The most unsafe place when you’re with a passive aggressive is to be vulnerable and to need.

I’m struggling so much to believe and accept something.  This morning I found out that a cousin of mine died.  She spent much time at our house when we were kids, and grew up to be a funny, beautiful woman.  We haven’t talked or seen each other for the last handful of years.  How did that happen?  How did I get so tired and isolated that I’ve lost touch with people?  I didn’t know she had cancer until I found out this morning that she died yesterday.

I’ve been looking at pictures and crying on and off.

I was crying on and off.  I stopped, and pulled myself together, because he was escalating and giving off what to me were warning signs. 

We had a work meeting, and he was subtly condescending, impatient etc. That’s when it started to hit me that I needed to compartmentalize my feelings until a safer time.

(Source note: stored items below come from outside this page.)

(** The test for a question about the latest mail. *)
Definition asks_latest_mail (message : string) : bool :=
  PyStr.any_in ["last"; "recent"; "latest"; "newest"] (PyStr.lower message)
  && PyStr.any_in ["email"; "mail"; "message"; "inbox"] (PyStr.lower message).

(** [handle_send_email(message, service)] *)
Definition handle_send_email : GmailResult := GmailSent.

(** [handle_google_gmail(message, access_token)]; [inbox] is the list of
    the messages of the inbox (each with its [id] when present),
    [get_message] the message behind an id and [recent] the unfiltered
    list. *)
Definition handle_google_gmail (env : Env)
    (inbox : outcome (list (option string)))
    (get_message : string -> outcome MailMessage)
    (recent : outcome (list (option string)))
    (message access_token : string) : GmailResult :=
  if negb (credentials_valid env access_token)
  then GmailError "Invalid or expired credentials"
  else
    match google_api env access_token (ApiBuild "gmail" "v1") with
    | Raise e => GmailError (str_of_exn e)
    | Ok _ =>
        if asks_latest_mail message then
          match inbox with
          | Raise e => GmailError (str_of_exn e)
          | Ok [] => GmailEmpty
          | Ok (None :: _) => GmailError "'id'"
          | Ok ((Some id :: _) as messages) =>
              match get_message id with
              | Raise e => GmailError (str_of_exn e)
              | Ok msg =>
                  match mm_payload msg with
                  | None => GmailError "'payload'"
                  | Some headers =>
                      GmailLatest
                        (header_value "Subject" "No Subject" headers)
                        (header_value "From" "Unknown Sender" headers)
                        (header_value "Date" EmptyString headers)
                        (shown_snippet (default EmptyString (mm_snippet msg)))
                        (length messages)
                  end
              end
          end
        else if PyStr.contains "send" (PyStr.lower message)
                || PyStr.contains "email" (PyStr.lower message)
        then handle_send_email
        else
          match recent with
          | Raise e => GmailError (str_of_exn e)
          | Ok messages => GmailMessages messages
          end
    end.

(** ** main.py: deleting calendar events *)

(** The loop of [handle_calendar_delete]: the events are deleted one
    after the other and a deletion that raises is passed over; the
    result is the count of deletions that went through. *)
Fixpoint delete_events (delete : string -> outcome unit) (events : list string)
  : nat :=
  match events with
  | [] => O
  | event_id :: rest =>
      match delete event_id with
      | Ok _ => S (delete_events delete rest)
      | Raise _ => delete_events delete rest
      end
  end.

(** [handle_calendar_delete(message, service)]; [search] gives the ids
    of the events found with the message as the query. *)
Definition handle_calendar_delete (search : string -> outcome (list string))
    (delete : string -> outcome unit) (message : string)
  : outcome (gmap string PyVal) :=
  catch
    (let? events := search message in
     let deleted_count := delete_events delete events in
     Ok (list_to_map
           [ ("action", VStr "delete_events");
             ("result",
              VStr (PyStr.join [ "Deleted "; str_of_nat deleted_count;
                                 " event(s)" ]));
             ("search_query", VStr message) ]))
    (fun e => Ok (error_result e)).

(** ** main.py: images *)

Module Images.

Definition extracted_text : string := "Sample extracted text from image".

Definition processed (response : string) : gmap string PyVal :=
  list_to_map
    [ ("action", VStr "image_processed");
      ("response", VStr response);
      ("extracted_text", VStr extracted_text) ].

(** [handle_image_processing(message, image_data, access_token)];
    [open_image] is what [Image.open] does with the bytes and [upload]
    what saving the text to Drive does, temporary file included. *)
Definition handle_image_processing (open_image : string -> outcome unit)
    (upload : string -> string -> outcome unit)
    (message image_data access_token : string) : outcome (gmap string PyVal) :=
  catch
    (let? _ := open_image image_data in
     if PyStr.contains "drive" (PyStr.lower message)
        || PyStr.contains "save" (PyStr.lower message) then
       let? _ := upload access_token extracted_text in
       Ok (processed "Document saved to Google Drive")
     else if PyStr.contains "sheet" (PyStr.lower message)
             || PyStr.contains "spreadsheet" (PyStr.lower message) then
       Ok (processed "Data saved to Google Sheets")
     else if PyStr.contains "doc" (PyStr.lower message)
             || PyStr.contains "document" (PyStr.lower message) then
       Ok (processed "Content saved to Google Docs")
     else Ok (processed "Image processed successfully"))
    (fun e => Ok (<["action" := VStr "image_processed"]> (error_result e))).

End Images.

(** ** main.py: the title of a form *)

(** The title [handle_google_forms] extracts from a creation message. *)
Definition forms_title (message : string) : string :=
  let title := "New Form" in
  let message_lower := PyStr.lower message in
  if PyStr.contains "for" message_lower then title_after "for" message title
  else if PyStr.contains "called" message_lower then
    title_after "called" message title
  else if PyStr.contains "about" message_lower then
    title_after "about" message title
  else title.

(** ** Sample objects for the further properties *)

(** Ollama streams two fragments, says [done], and goes on. *)
Definition env_ollama_streams : Env :=
  sample_env (Ok (mkIntent "llm" None)) true (Ok ∅) (GetResponse 200)
    (PostResponse 200 (Ok EmptyString)
       [ LineJson (Some "Hel") false; LineEmpty; LineJson (Some "lo") true;
         LineJson (Some "!") false ]
       None).

(** A machine where Ollama is installed and answers from the third
    probe on. *)
Definition slow_host : OllamaManager.Host :=
  OllamaManager.mkHost
    (fun n => if Nat.ltb n 2 then GetError refused else GetResponse 200)
    (Ok 0) (Ok tt).

(** Constructors that all return, and constructors of which the one of
    the formatter raises. *)
Definition all_construct : Services.Constructors :=
  Services.mkConstructors (Ok tt) (Ok tt) (Ok tt) (Ok tt) (Ok tt).
Definition formatter_fails : Services.Constructors :=
  Services.mkConstructors (Ok tt) (Ok tt)
    (Raise (Exn OtherError "template directory not found")) (Ok tt) (Ok tt).

(** Monday 1 January 2024, 09:00. *)
Definition monday_morning : DateTime := mkDateTime 738886 32400000000.

(** A chat request that has no message. *)
Definition silent_request : Request :=
  {| request_json := Ok (mkChatData (Some "u1") (Some "s1") None None);
     request_multipart := Raise (Exn OtherError "not multipart") |}.

(** A world in which one session exists. *)
Definition world_with_session : World :=
  mkWorld {[ "u9_s9" := mkSession ∅ (mkDateTime 738000 0) ]} [].

(** The environment of [sample_env] with a parser of SMS commands that
    gives [command] and a scheduler that gives [confirmation]. *)
Definition sms_env (command : outcome CommandInfo)
    (confirmation : outcome string) : Env :=
  {| now := mkDateTime 738886 32400000000;
     utcnow := mkDateTime 738886 50400000000;
     strftime_now := "Monday, January 01, 2024 at 09:00 AM";
     classify := fun _ => Ok (mkIntent "google" (Some "sms"));
     format_response := fun text _ => Ok text;
     format_google_service_response := sample_format_service;
     parse_sms_command := fun _ => command;
     schedule_sms := fun _ _ _ => confirmation;
     list_scheduled_messages := Ok [];
     search_contacts := fun _ _ => Ok [];
     credentials_valid := fun _ => true;
     google_api := fun _ _ => Ok ∅;
     clean_events := fun events => events;
     calendar_command_handler := fun _ _ _ => Ok ∅;
     google_handler := fun _ _ _ => Ok ∅;
     handle_image_processing := fun _ _ _ => Ok ∅;
     base_url := "http://localhost:11434";
     http_get_tags := GetResponse 200;
     http_post_generate := fun _ => PostRaise refused |}.

(** A command to be sent tomorrow to a number. *)
Definition birthday_command : CommandInfo :=
  mkCommandInfo (Some (VStr "tomorrow 09:00")) (Some "5550100")
    (Some "happy birthday").

Definition two_connections : list Connection :=
  [ mkConnection [Some "Alice Smith"] [Some "555-0100"]
      [Some "alice@example.com"];
    mkConnection [Some "Bob Jones"] [] [None] ].

Definition lunch_mail : MailMessage :=
  mkMailMessage
    (Some [("From", "alice@example.com"); ("Subject", "Lunch");
           ("Subject", "Dinner")])
    (Some "See you at noon").

(** A deletion that fails for the event [failing] only. *)
Definition delete_but (failing event_id : string) : outcome unit :=
  if String.eqb event_id failing then Raise refused else Ok tt.

(** A search that finds three events. *)
Definition standup_events (query : string) : outcome (list string) :=
  Ok ["e1"; "e2"; "e3"].

(** [Image.open] on bytes that are not an image. *)
Definition not_an_image : exn := Exn OtherError "cannot identify image file".
Definition open_fails (image_data : string) : outcome unit :=
  Raise not_an_image.

(** * Properties *)

(** ** Worked examples *)

Example title_apostrophe : PyStr.title "i'll be late" = "I'Ll Be Late".
Proof. reflexivity. Qed.

Example split_three : PyStr.split "ab" "xabyabz" = ["x"; "y"; "z"].
Proof. reflexivity. Qed.

Example split_overlap : PyStr.split "aa" "aaa" = [EmptyString; "a"].
Proof. reflexivity. Qed.

Example replace_to_say :
  PyStr.replace "to say" "saying" "text mom to say hi" = "text mom saying hi".
Proof. reflexivity. Qed.

Example strip_both : PyStr.strip "  a b  " = "a b".
Proof. reflexivity. Qed.

Example strip_quote :
  PyStr.strip_chars PyStr.dquote (String.append PyStr.dquote "hi") = "hi".
Proof. reflexivity. Qed.

Example fallback_hello t : get_fallback_response t "hello" = greeting_reply.
Proof. reflexivity. Qed.

Example fallback_this t : get_fallback_response t "what is this" = greeting_reply.
Proof. reflexivity. Qed.

Example fallback_none t : get_fallback_response t "xyzzy" = default_reply.
Proof. reflexivity. Qed.

Example range_tomorrow :
  calendar_time_range "what's on my calendar tomorrow" = "tomorrow".
Proof. reflexivity. Qed.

Then he had an argument with our youngest son.  It was a legitimate issue, but he handled it in such a bogus way with unnecessary drama.

Draining.  No affection.  No support.

Just minutes ago, he talked about how tired he was, and that he didn’t have much to give.  I said, “Okay.”

At least after all these years, I’m finally expecting him to be difficult and unsafe if I’m vulnerable and have any intense personal needs.

Like the ability to grieve.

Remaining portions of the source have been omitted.